Make sure to keep your back straight and tighten your abs

Do not stiffen the knees at any point during the exercise.

Repeat this up and down motion of the knee legs three times at interval

 Deadlift Lunges for Thicker Thighs

    Deadlift Lunges for Thicker Thighs

Take  a wide step forward with one foot

Hold a suitable weight in both hands and lift to your chest

Go down your knees and make sure your back is straight while getting down

Return slowly to the starting position

Repeat this motion about 8 to 10 times for each leg. Also, repeat the process 2-3 times at intervals.

Whether you’re a workout beast or just a beginner making your first foray into the world of fitness and dieting.

Hip Extentions For Thicker Thighs

   Hip Extentions For Thicker Thighs

The glutes maximus and hamstring muscles are majorly targeted during this workout. Some essential hip extension exercises that you can engage in are:

Donkey Kicks For Thicker Thighs

   Donkey Kicks For Thicker Thighs

This exercise mostly builds up butt muscles and in addition spurs the growth of hamstring muscles.

Start by kneeling then stretch out the back horizontally by placing the hands on the floor.

Ensure your arms are straight with both palms on the ground

Make sure the knees from the a right angle between the thighs and the lower leg.

Glutes Bridge For Thicker Thighs

   Glutes Bridge For Thicker Thighs

This works on the butt but also helps to stretch and flex the hips stamina when you raise the butt from the floor.
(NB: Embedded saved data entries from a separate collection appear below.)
(* ===== verification/Effects.v ===== *)
(** * Effectful Go code as programs over atomic actions

    A Go function that touches shared state is a [prog E A]: a tree of
    atomic actions [E] (a mutex operation, one locked cache call, one
    field access, one provider call, a read of the clock) with the code's
    control flow between them.  The same definition has two meanings:
    [run] executes it alone, and [cstep] interleaves the actions of
    several goroutines.  An action that cannot proceed (a mutex that is
    held) has no result in the handler. *)

From S2P Require Import Prelude.

Inductive prog (E : Type → Type) (A : Type) : Type :=
| Ret (a : A)
| Vis {X : Type} (e : E X) (k : X → prog E A).
Arguments Ret {E A} _.
Arguments Vis {E A X} _ _.

Fixpoint prog_bind {E A B} (f : A → prog E B) (m : prog E A) : prog E B :=
  match m with
  | Ret a => f a
  | Vis e k => Vis e (λ x, prog_bind f (k x))
  end.

#[export] Instance prog_mret {E} : MRet (prog E) := λ A, Ret.
#[export] Instance prog_mbind {E} : MBind (prog E) := λ A B, prog_bind.

(** One atomic action. *)
Definition act {E X} (e : E X) : prog E X := Vis e Ret.

(** The program with each action renamed: a component inside another. *)
Fixpoint translate {E F A} (f : ∀ X, E X → F X) (m : prog E A) : prog F A :=
  match m with
  | Ret a => Ret a
  | Vis e k => Vis (f _ e) (λ x, translate f (k x))
  end.

(** A handler gives each action its result and the next state, or [None]
    when the action blocks. *)
Definition handler (E : Type → Type) (S : Type) : Type :=
  ∀ X, E X → S → option (X * S).

(** A program executed alone. *)
Fixpoint run {E S A} (h : handler E S) (m : prog E A) (s : S) : option (A * S) :=
  match m with
  | Ret a => Some (a, s)
  | Vis e k =>
      match h _ e s with
      | Some (x, s') => run h (k x) s'
      | None => None
      end
  end.

(** Several goroutines: the shared state and what each has left to do. *)
Inductive cstep {E S A} (h : handler E S) :
    S * list (prog E A) → S * list (prog E A) → Prop :=
| CStep s ts i X (e : E X) k x s' :
    ts !! i = Some (Vis e k) →
    h X e s = Some (x, s') →
    cstep h (s, ts) (s', <[i := k x]> ts).

(** One step of goroutine [i], executable. *)
Definition step_thread {E S A} (h : handler E S) (i : nat)
    (c : S * list (prog E A)) : option (S * list (prog E A)) :=
  match c.2 !! i with
  | Some (Vis e k) =>
      match h _ e c.1 with
      | Some (x, s') => Some (s', <[i := k x]> c.2)
      | None => None
      end
  | _ => None
  end.

(** A schedule: which goroutine moves at each step. *)
Fixpoint run_schedule {E S A} (h : handler E S) (sched : list nat)
    (c : S * list (prog E A)) : option (S * list (prog E A)) :=
  match sched with
  | [] => Some c
  | i :: sched' =>
      match step_thread h i c with
      | Some c' => run_schedule h sched' c'
      | None => None
      end
  end.

(** A schedule in which a goroutine that cannot move loses its turn. *)
Fixpoint run_turns {E S A} (h : handler E S) (sched : list nat)
    (c : S * list (prog E A)) : S * list (prog E A) :=
  match sched with
  | [] => c
  | i :: sched' => run_turns h sched' (default c (step_thread h i c))
  end.

(* ------------------------------------------------------------------ *)
(** ** Lemmas *)

Lemma run_bind {E S A B} (h : handler E S) (m : prog E A) (f : A → prog E B) s :
  run h (m ≫= f) s =
    match run h m s with Some (a, s') => run h (f a) s' | None => None end.
Proof.
  revert s. induction m as [a|X e k IH]; intros s; [done|].
  simpl. destruct (h X e s) as [[x s']|]; [|done]. apply IH.
Qed.

Lemma run_act {E S X} (h : handler E S) (e : E X) s :
  run h (act e) s = h X e s.
Proof. simpl. by destruct (h X e s) as [[??]|]. Qed.

Lemma run_act_bind {E S X B} (h : handler E S) (e : E X) (f : X → prog E B) s :
  run h (act e ≫= f) s =
    match h X e s with Some (x, s') => run h (f x) s' | None => None end.
Proof. done. Qed.

Lemma step_thread_sound {E S A} (h : handler E S) i (c c' : S * list (prog E A)) :
  step_thread h i c = Some c' → cstep h c c'.
Proof.
  destruct c as [s ts]. unfold step_thread; simpl. intros ?.
  repeat case_match; simplify_eq. by econstructor.
Qed.

Lemma run_schedule_sound {E S A} (h : handler E S) sched (c c' : S * list (prog E A)) :
  run_schedule h sched c = Some c' → rtc (cstep h) c c'.
Proof.
  revert c. induction sched as [|i sched IH]; simpl; intros c ?; simplify_eq; [done|].
  case_match; [|done].
  eapply rtc_l; [by eapply step_thread_sound|by apply IH].
Qed.

Lemma run_turns_sound {E S A} (h : handler E S) sched (c : S * list (prog E A)) :
  rtc (cstep h) c (run_turns h sched c).
Proof.
  revert c. induction sched as [|i sched IH]; intros c; simpl; [done|].
  destruct (step_thread h i c) as [c'|] eqn:Hs; [|apply IH].
  eapply rtc_l; [by eapply step_thread_sound|apply IH].
Qed.

(** The result of a goroutine that has returned. *)
Definition returned {E A} (t : prog E A) : option A :=
  match t with Ret r => Some r | Vis _ _ => None end.

(** When no action blocks, a goroutine can move until all have returned. *)
Lemma cstep_unblocked {E S A} (h : handler E S) s (ts : list (prog E A)) :
  (∀ X (e : E X), ∃ x s', h X e s = Some (x, s')) →
  Forall (λ t, ∃ r, t = Ret r) ts ∨ ∃ c, cstep h (s, ts) c.
Proof.
  intros Hfree. destruct (decide (Forall (λ t, is_Some (returned t)) ts)) as [Hf|Hf].
  - left. eapply Forall_impl; [exact Hf|]. intros [r|] [? Hr]; simpl in Hr; eauto; done.
  - right. apply not_Forall_Exists in Hf; [|apply _].
    apply Exists_exists in Hf as (t & [i Hi]%list_elem_of_lookup & Ht).
    destruct t as [r|X e k]; [by destruct Ht; eexists|].
    destruct (Hfree X e) as (x & s' & Hx). eexists. by econstructor.
Qed.

(** An invariant preserved by every step holds in every reachable state. *)
Lemma rtc_invariant {C} (R : C → C → Prop) (I : C → Prop) c c' :
  (∀ c1 c2, I c1 → R c1 c2 → I c2) → rtc R c c' → I c → I c'.
Proof. intros Hstep Hrtc. induction Hrtc; eauto. Qed.

(* ------------------------------------------------------------------ *)
(** ** Termination of concurrent runs *)

(** [m'] is what [m] has left to do after its first action. *)
Definition prog_sub {E A} (m' m : prog E A) : Prop :=
  match m with Ret _ => False | Vis e k => ∃ x, m' = k x end.

(** One program of the list moves on. *)
Definition progs_sub {E A} (ts' ts : list (prog E A)) : Prop :=
  ∃ i t t', ts !! i = Some t ∧ prog_sub t' t ∧ ts' = <[i := t']> ts.

Lemma prog_sub_acc {E A} (m : prog E A) : Acc prog_sub m.
Proof.
  induction m as [a|X e k IH]; constructor; intros m' Hm; [done|].
  destruct Hm as [x ->]. apply IH.
Qed.

Lemma progs_sub_acc {E A} (ts : list (prog E A)) : Acc progs_sub ts.
Proof.
  induction ts as [|t ts IH].
  { constructor. by intros ts' (i & t & t' & Hi & _). }
  revert ts IH. induction (prog_sub_acc t) as [t _ IHt]. intros ts IH.
  induction IH as [ts Hts IHts]. constructor.
  intros ts' ([|i] & u & u' & Hi & Hu & ->); simplify_eq/=.
  - apply IHt; [done|]. by constructor.
  - apply IHts. by exists i, u, u'.
Qed.

(** No schedule of finitely many programs is infinite. *)
Lemma cstep_acc {E S A} (h : handler E S) (c : S * list (prog E A)) :
  Acc (flip (cstep h)) c.
Proof.
  destruct c as [s ts]. revert s. induction (progs_sub_acc ts) as [ts _ IH]. intros s.
  constructor. intros c' Hc. inversion Hc as [? ? i X e k x s' Hi Hh]; subst.
  apply IH. exists i, (Vis e k), (k x). split_and!; [done|by exists x|done].
Qed.

(* ------------------------------------------------------------------ *)
(** ** Traces *)

(** An action with the answer it got. *)
Inductive event (E : Type → Type) : Type :=
| Ev {X : Type} (e : E X) (x : X).
Arguments Ev {E X} _ _.

(** [runs m tr a]: with the answers of [tr], whatever they are, [m] makes
    exactly the actions of [tr] and returns [a]. *)
Fixpoint runs {E A} (m : prog E A) (tr : list (event E)) (a : A) : Prop :=
  match m with
  | Ret b => tr = [] ∧ a = b
  | @Vis _ _ X e k =>
      match tr with
      | [] => False
      | ev :: tr' => ∃ x : X, ev = Ev e x ∧ runs (k x) tr' a
      end
  end.

(** The run in which the environment answers every action by [h]. *)
Fixpoint play {E A} (h : ∀ X, E X → X) (m : prog E A) : list (event E) * A :=
  match m with
  | Ret a => ([], a)
  | @Vis _ _ X e k => let r := play h (k (h X e)) in (Ev e (h X e) :: r.1, r.2)
  end.

Lemma runs_play {E A} (h : ∀ X, E X → X) (m : prog E A) : runs m (play h m).1 (play h m).2.
Proof. induction m as [a|X e k IH]; simpl; eauto. Qed.

Lemma runs_bind {E A B} (m : prog E A) (f : A → prog E B) tr b :
  runs (m ≫= f) tr b ↔ ∃ tr1 tr2 a, tr = tr1 ++ tr2 ∧ runs m tr1 a ∧ runs (f a) tr2 b.
Proof.
  revert tr. induction m as [a|X e k IH]; intros tr; simpl.
  - split.
    + intros Hr. by exists [], tr, a.
    + by intros (tr1 & tr2 & a' & -> & [-> ->] & Hr).
  - split.
    + destruct tr as [|ev tr]; [done|]. intros (x & -> & Hr).
      apply IH in Hr as (tr1 & tr2 & a & -> & H1 & H2).
      exists (Ev e x :: tr1), tr2, a. split_and!; [done| |done]. by exists x.
    + intros (tr1 & tr2 & a & -> & H1 & H2). destruct tr1 as [|ev tr1]; [done|].
      destruct H1 as (x & -> & H1). simpl. exists x. split; [done|].
      apply IH. by exists tr1, tr2, a.
Qed.

(** The trace of a component inside another. *)
Definition translate_event {E F} (f : ∀ X, E X → F X) (ev : event E) : event F :=
  match ev with Ev e x => Ev (f _ e) x end.

Lemma runs_translate {E F A} (f : ∀ X, E X → F X) (m : prog E A) tr a :
  runs (translate f m) tr a ↔ ∃ tr', tr = translate_event f <$> tr' ∧ runs m tr' a.
Proof.
  revert tr. induction m as [b|X e k IH]; intros tr; simpl.
  - split; [|by intros (tr' & -> & -> & ->)]. intros [-> ->]. by exists [].
  - split.
    + destruct tr as [|ev tr]; [done|]. intros (x & -> & (tr' & -> & Hr)%IH).
      exists (Ev e x :: tr'). split; [done|]. by exists x.
    + intros ([|ev tr'] & -> & Hr); [done|]. destruct Hr as (x & -> & Hr). simpl.
      exists x. split; [done|]. apply IH. by exists tr'.
Qed.

Lemma runs_act_bind {E X B} (e : E X) (f : X → prog E B) tr b :
  runs (act e ≫= f) tr b ↔ ∃ x tr', tr = Ev e x :: tr' ∧ runs (f x) tr' b.
Proof.
  split.
  - destruct tr as [|ev tr]; [done|]. intros (x & -> & Hr). by exists x, tr.
  - intros (x & tr' & -> & Hr). by exists x.
Qed.

(** The same call, refused instead of granted. *)
Inductive refusal {E : Type → Type} : event E → event E → Prop :=
| Refusal (e : E (option error)) (err : error) : refusal (Ev e None) (Ev e (Some err)).

(** [tr] follows a plan of calls up to one that is refused, and ends there. *)
Definition cut_short {E : Type → Type} (plan tr : list (event E)) : Prop :=
  ∃ before ev after ev', plan = before ++ ev :: after ∧ refusal ev ev' ∧ tr = before ++ [ev'].

Lemma cut_short_here {E : Type → Type} (e : E (option error)) err rest :
  cut_short (Ev e None :: rest) [Ev e (Some err)].
Proof. by exists [], (Ev e None), rest, (Ev e (Some err)). Qed.

Lemma cut_short_before {E : Type → Type} (plan rest tr : list (event E)) :
  cut_short plan tr → cut_short (plan ++ rest) tr.
Proof.
  intros (before & ev & after & ev' & -> & Href & ->). exists before, ev, (after ++ rest), ev'.
  by rewrite <- app_assoc.
Qed.

Lemma cut_short_after {E : Type → Type} (made plan tr : list (event E)) :
  cut_short plan tr → cut_short (made ++ plan) (made ++ tr).
Proof.
  intros (before & ev & after & ev' & -> & Href & ->). exists (made ++ before), ev, after, ev'.
  by rewrite <- !app_assoc.
Qed.

Lemma cut_short_translate {E F : Type → Type} (f : ∀ X, E X → F X) (plan tr : list (event E)) :
  cut_short plan tr → cut_short (translate_event f <$> plan) (translate_event f <$> tr).
Proof.
  intros (before & ev & after & ev' & -> & [e err] & ->).
  exists (translate_event f <$> before), (Ev (f _ e) None), (translate_event f <$> after),
    (Ev (f _ e) (Some err)). by rewrite !fmap_app.
Qed.

(** A set-up that follows its plan: it makes all its calls and returns [a],
    or one of them is refused and it fails there. *)
Definition follows {E : Type → Type} {A} (plan : list (event E)) (a : A) (tr : list (event E)) (r : result A) : Prop :=
  (r = Ok a ∧ tr = plan) ∨ (∃ err, r = Err err) ∧ cut_short plan tr.

Lemma follows_cons {E : Type → Type} {A} (e : E (option error)) plan (a : A) tr r :
  follows plan a tr r → follows (Ev e None :: plan) a (Ev e None :: tr) r.
Proof.
  intros [[-> ->]|[Hr Hc]]; [by left|right]. split; [done|]. by apply (cut_short_after [_]).
Qed.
At the same time, it increases the flexibility of the hips extensions. So what is the step-by-step plan

Lay flat on your back and bend your knees

Spread the feet slightly and bring them close to the butt

Lift your hips off the ground by sinking your heels into the ground and squeezing the butt

Maintain this position when the hip is at the highest from the ground

Return the hips slowly to the ground.